The Constitution did not do this. The ban came later as a result of one of the first measures of the first Parliament.

Every child is taught that we were the second nation to grant women the vote after New Zealand. This is true and it’s something we can be proud of, but the full story needs to be told whenever we teach this.

Section three of the Commonwealth Franchise Act of 1902 granted the vote to women, Section four the next clause took it away from all our indigenous people. The ban was removed by parliament five full years before the 1967 referendum, which reflected the significant change in community attitudes that had happened over the preceding 60 years.

History is critical when we deal with such matters because we need to know our starting point. Just as the story of indigenous people’s access to the ballot, all sides of our history need to be taught.

The story of the ballot is an important one. We can be simultaneously proud, yet wish we had done things differently, as indeed many of us would be about our own lives.

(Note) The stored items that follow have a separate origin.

Lemma UnmarshalJSON_Decoded j h :
  if has_ill_typed j then UnmarshalJSON (Decoded j) h = Panics
  else ∃ h', UnmarshalJSON (Decoded j) h = Returns (h', None).
Proof.
  unfold UnmarshalJSON, has_ill_typed.
  rewrite !on_key_string.
  destruct (ill_typed j "ip" true); [reflexivity|]. simpl go_bind. rewrite !on_key_string.
  destruct (ill_typed j "request_id" true); [reflexivity|]. simpl go_bind. rewrite !on_key_string.
  destruct (ill_typed j "connection_type" true); [reflexivity|]. simpl go_bind. rewrite !on_key_string.
  destruct (ill_typed j "activity" true); [reflexivity|]. simpl go_bind. rewrite !on_key_float64.
  destruct (ill_typed j "timestamp" false); [reflexivity|]. simpl go_bind. rewrite !on_key_float64.
  destruct (ill_typed j "duration" false); [reflexivity|]. simpl go_bind.
  eexists; reflexivity.
Qed.

(** C10.  [UnmarshalJSON] panics on the object that binds "ip" to a
    number; on a decoded object it panics iff one of the six keys it reads
    holds a value of another type than the one asserted; and it returns an
    error iff the decoder does, leaving the receiver as it was. *)
Theorem UnmarshalJSON_not_total :
  (∀ h, UnmarshalJSON (Decoded {[ "ip"%string := JNumber 5 ]}) h = Panics) ∧
  (∀ j h, UnmarshalJSON (Decoded j) h = Panics ↔ has_ill_typed j = true) ∧
  (∀ d h h' e, UnmarshalJSON d h = Returns (h', Some e) ↔ d = DecodeError e ∧ h' = h).
Proof.
  split; [|split].
  - intros h. reflexivity.
  - intros j h. pose proof (UnmarshalJSON_Decoded j h) as H.
    destruct (has_ill_typed j).
    + split; auto.
    + destruct H as [h' H]. rewrite H. split; discriminate.
  - intros d h h' e. destruct d as [e'|j].
    + simpl. split.
      * intros H; inversion H; auto.
      * intros [H ->]; inversion H; auto.
    + pose proof (UnmarshalJSON_Decoded j h) as H.
      destruct (has_ill_typed j).
      * rewrite H. split; [discriminate|intros [? _]; discriminate].
      * destruct H as [h'' H]. rewrite H. split; [discriminate|intros [? _]; discriminate].
Qed.
Lemma lookup_set_if c k v (j : gmap string json) k' :
  set_if c k v j !! k' = if bool_decide (k' = k) && c then Some v else j !! k'.
Proof.
  unfold set_if. destruct c; case_bool_decide; subst; simplify_map_eq; done.
Qed.

Lemma lookup_flatten (meta : gmap string string) (j : gmap string json) k :
  (if (0 <? size meta)%nat then flatten meta j else j) !! k =
  match meta !! k with Some v => Some (JString v) | None => j !! k end.
Proof.
  destruct (0 <? size meta)%nat eqn:E.
  - unfold flatten. rewrite lookup_union, lookup_fmap.
    destruct (meta !! k); simpl; by destruct (j !! k).
  - apply Nat.ltb_ge in E.
    assert (meta = ∅) as -> by (apply map_size_empty_iff; lia).
    by rewrite lookup_empty.
Qed.

Ltac split_key k :=
  repeat first
    [ case_bool_decide; [try subst k; try discriminate; try done | try done]
    | case_decide; [try subst k; try discriminate; try done | try done] ].

Lemma status_map_lookup h k :
  status_map h !! k =
    match history_json h k with
    | Some v => Some v
    | None =>
        match Metadata h !! k with
        | Some v => Some (JString v)
        | None => field_json h k
        end
    end.
Proof.
  unfold status_map, history_json, field_json.
  rewrite lookup_set_if, lookup_flatten, !lookup_set_if, lookup_empty.
  split_key k; simpl;
    repeat (match goal with |- context [if ?c then _ else _] => destruct c end);
    simpl; try reflexivity; destruct (Metadata h !! _); reflexivity.
Qed.
(** C9 (counterexample).  A status with an empty [Status] field and a
    metadata entry named "status": the serialization has the key "status"
    although the field that belongs to it is zero. *)
Lemma metadata_key_shadows_zero_field :
  let h := mkStatus EmptyString EmptyString zeroTime zeroTime EmptyString 0 zeroTime "dev-1"
                    {[ "status" := "up" ]} [] in
  field_nonzero h "status" = false ∧
  status_map h !! "status" = Some (JString "up").
Proof. split; vm_compute; reflexivity. Qed.

(** C9 (amended).  The serialization of a status holds under key [k]: the
    history array when [k] is "connection_history" and the history is not
    empty; else the metadata entry named [k] when there is one; else the
    value of the field that belongs to [k] when that field is not zero.
    So a key is present iff its field is non-zero or the metadata has an
    entry of that name, metadata entries sit at top level, and every number
    written is the millisecond value of a timestamp or of the duration. *)
Theorem MarshalJSON_members (h : ConnectionStatus) (k : string) :
  status_map h !! k =
    match history_json h k with
    | Some v => Some v
    | None =>
        match Metadata h !! k with
        | Some v => Some (JString v)
        | None => field_json h k
        end
    end ∧
  (is_Some (status_map h !! k) ↔
     field_nonzero h k = true ∨ is_Some (Metadata h !! k)) ∧
  (∀ v, Metadata h !! k = Some v →
        status_map h !! k = Some (JString v) ∨
        (k = "connection_history" ∧ Histories h ≠ [])) ∧
  (∀ n, status_map h !! k = Some (JNumber n) →
        ∃ nano, n = NanoToMilli nano ∧ Z.abs (nano - n * 1000000) < 1000000 ∧
                (nano = UnixNano (ConnectedAt h) ∨ nano = UnixNano (DisconnectedAt h) ∨
                 nano = UnixNano (LastPingedAt h) ∨ nano = Duration h)).
Proof.
  pose proof (status_map_lookup h k) as Hl. split; [exact Hl|]. split; [|split].
  - rewrite Hl. unfold field_nonzero.
    destruct (history_json h k) as [v|] eqn:Eh.
    { split; [intros _; left|by eauto]. rewrite (bool_decide_eq_true_2 (is_Some (Some v))) by eauto.
      by rewrite orb_true_r. }
    rewrite (bool_decide_eq_false_2 (is_Some None)) by (by intros [? ?]).
    rewrite orb_false_r.
    destruct (Metadata h !! k) as [v|]; [split; eauto|].
    destruct (field_json h k) as [v|].
    + rewrite bool_decide_eq_true_2 by eauto. split; eauto.
    + rewrite bool_decide_eq_false_2 by (by intros [? ?]).
      split; [by intros [? ?]|]. intros [?|[? ?]]; done.
  - intros v Hv. rewrite Hl, Hv. unfold history_json.
    case_decide as Ek; [|by left]. destruct (Histories h); [by left|right]. done.
  - intros n. rewrite Hl. unfold history_json, field_json.
    assert (Hms : ∀ nano, Z.abs (nano - NanoToMilli nano * 1000000) < 1000000).
    { intros nano. unfold NanoToMilli, Millisecond.
      pose proof (Z.quot_rem' nano 1000000).
      pose proof (Z.rem_bound_abs nano 1000000). 
      assert (Z.abs (Z.rem nano 1000000) < 1000000) by lia. lia. }
    repeat case_decide;
      repeat (match goal with |- context [if ?c then _ else _] => destruct c end);
      destruct (Metadata h !! k); intros [= <-]; eexists; (split; [reflexivity|]);
      (split; [apply Hms|]); tauto.
Qed.
End ModelsProperties.

(* ===================================================================== *)
(** * The theorems at work on the sample connection and manager          *)
(* ===================================================================== *)

Section EngineScenarios.
Import Connections.

(** A caller sends a request and the connection is closed; three more
    calls of [Close] add nothing. *)
Lemma Close_is_idempotent_witness :
  let sched := [SendSyncRequest 0 "ping"; CallClose] in
  run sched (init cfg0 1000) = Next (state_after sched) ∧ (1 <= 3)%nat ∧
  ∃ s', run (repeat CallClose 3) (state_after sched) = Next s' ∧
        close_calls s' = (close_calls (state_after sched) + 3)%nat ∧
        close_effects s' = body_effects.
Proof.
  intros sched.
  assert (H1 : run sched (init cfg0 1000) = Next (state_after sched))
    by (vm_compute; reflexivity).
  assert (H2 : (1 <= 3)%nat) by lia.
  split; [exact H1|]. split; [exact H2|].
  destruct (Close_is_idempotent cfg0 1000 sched _ 3 H1 H2)
    as (_ & _ & s' & Hr & Hn & He & _).
  exists s'. auto.
Defined.

(** A send on the sample connection after [Close]. *)
Lemma send_on_closed_connection_witness :
  run [CallClose] (init cfg0 1000) = Next (state_after [CallClose]) ∧
  closed (conn (state_after [CallClose])) = true ∧
  ∃ s', step (SendAsyncRequest 0 "x") (state_after [CallClose]) = Next s' ∧
        returned 0 s' = Some (EmptyString, Some ErrConnectionClosed).
Proof.
  assert (H1 : run [CallClose] (init cfg0 1000) = Next (state_after [CallClose]))
    by (vm_compute; reflexivity).
  assert (H2 : closed (conn (state_after [CallClose])) = true)
    by (vm_compute; reflexivity).
  split; [exact H1|]. split; [exact H2|].
  apply (send_on_closed_connection cfg0 1000 [CallClose] _ 0%nat
           AsyncRequestMessage "x" H1 H2).
  vm_compute. reflexivity.
Defined.

(** The writer has taken a synchronous request from the inbox. *)
Lemma wListen_completes_the_slot_witness :
  let s := state_after [SendSyncRequest 0 "ping"; WRecv] in
  let req := mkReq (mkMessage SyncRequestMessage "3e8" "ping") 0 in
  writer s = WWriting req ∧ chans s !! req_respCh req = Some [] ∧
  ∃ s', step (WWrite okw) s = Next s' ∧ close_calls s' = close_calls s.
Proof.
  intros s req.
  assert (H1 : writer s = WWriting req) by (vm_compute; reflexivity).
  assert (H2 : chans s !! req_respCh req = Some []) by (vm_compute; reflexivity).
  split; [exact H1|]. split; [exact H2|].
  destruct (wListen_completes_the_slot s okw req H1 H2) as (s' & Hs & _ & Hc & _).
  exists s'. auto.
Defined.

I know I am.

You’ll be aware the Government has committed to undertaking a review of the Australian Curriculum.

The review will provide an opportunity to evaluate the robustness, independence and balance of the development and content of the Australian Curriculum.

It will also seek to understand whether the Australian Curriculum is delivering what parents and the broader community expect.

The review is yet to get underway and I encourage everyone to keep an open mind, as well as put their views forward.

Before announcing the winner of the 2013 National History Challenge, It’s my privilege to announce the theme for the 2014 Challenge and the theme will be; Changing Perspectives.

I know this will be a great topic for students to show off their skills in historical interpretation, within the framework of the curriculum.

Now for the most important part which is to announce the winner of the 2013 National History Challenge; the Young Historian of the Year.

If I could ask the winner to come forward.

The 2013 Young Historian of the Year is Leah Murray from Albany Creek State High School in Queensland.

Leah receives the prize for her essay exploring the Eureka Stockade as the birthplace of Australian democracy.

Now while I had no role whatsoever in choosing the winner, I would like to add my own personal congratulations. Eureka was also a matter of profound interest for me as well, when I started studying history.

The idea that Australians would rise up and use arms to seek a political outcome still strikes many as extraordinary.

And while we are now more aware of the violence on our frontiers and against our indigenous people, even if events and degree remain contested history, the overwhelming experience of the great numbers of Australians has been of peaceful change.

As somebody once said to me, in initial consideration Eureka seems so American.  

It was, after all, not dissimilar in scale to the skirmish that became known as ‘shot heard around the world’ at Lexington, Massachusetts, and that lit the spark for the American Revolution.

Yet as Leah so well outlines, change rapidly followed and peace remained the norm in our colonies.

A jury of fellow citizens freed those charged and Australia became a democratic leader, developing key institutions such as the secret ballot, which underpinned initially universal male then female suffrage.

Leah’s essay traces the story of the Eureka Stockade from the brief rebellion on 3 December 1854 through to the Commission of Inquiry report on 27 March 1855, a little over three months later.

The inquiry’s findings marked the end of the license fee which sparked the rebellion.

I now invite Leah to come forward and say a few words.